> **Problem requirements**: Please filter the entries and return only the lines that include "baseRow".

──────── Data shown

(** [upsertFor(characterId, patch)] run to its end with nothing else in
    between.  [rendered] is the [rows] of the handler's closure, [prev] the
    state React holds, [response] the [error] the upsert answers with. *)
Definition upsertFor (rendered prev : list RowState) (now' : Z)
  (characterId : string) (patch : Patch) (response : option Thrown)
  : list RowState :=
  let st := optimistic characterId patch prev in
  match find_row rendered characterId with
  | None => on_catch characterId (ThrownError "Row not found") st
  | Some baseRow =>
      let next := apply_patch baseRow patch in
      match response with
      | Some t => on_catch characterId t st
      | None => on_success characterId next now' st
      end
  end.

(** [disabled={row.isSaving}] on each select of the row (lines 285-357):
    a saving row takes no further edit. *)
Definition select_disabled (row : RowState) : bool := isSaving row.

(** Lines 257-260: the expiry cell, [now] being [new Date()] at render. *)
Definition isExpired (tz : Z) (row : RowState) (now : Z) : bool :=
  match golden_started_at row with
  | Some startedAt =>
      differenceInCalendarDays tz (addDays startedAt 7) now <? 0
  | None => false
  end.

End UpsertDashboard.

────────────────

> **Response for this exercise**:
  | Some baseRow =>
      let next := apply_patch baseRow patch in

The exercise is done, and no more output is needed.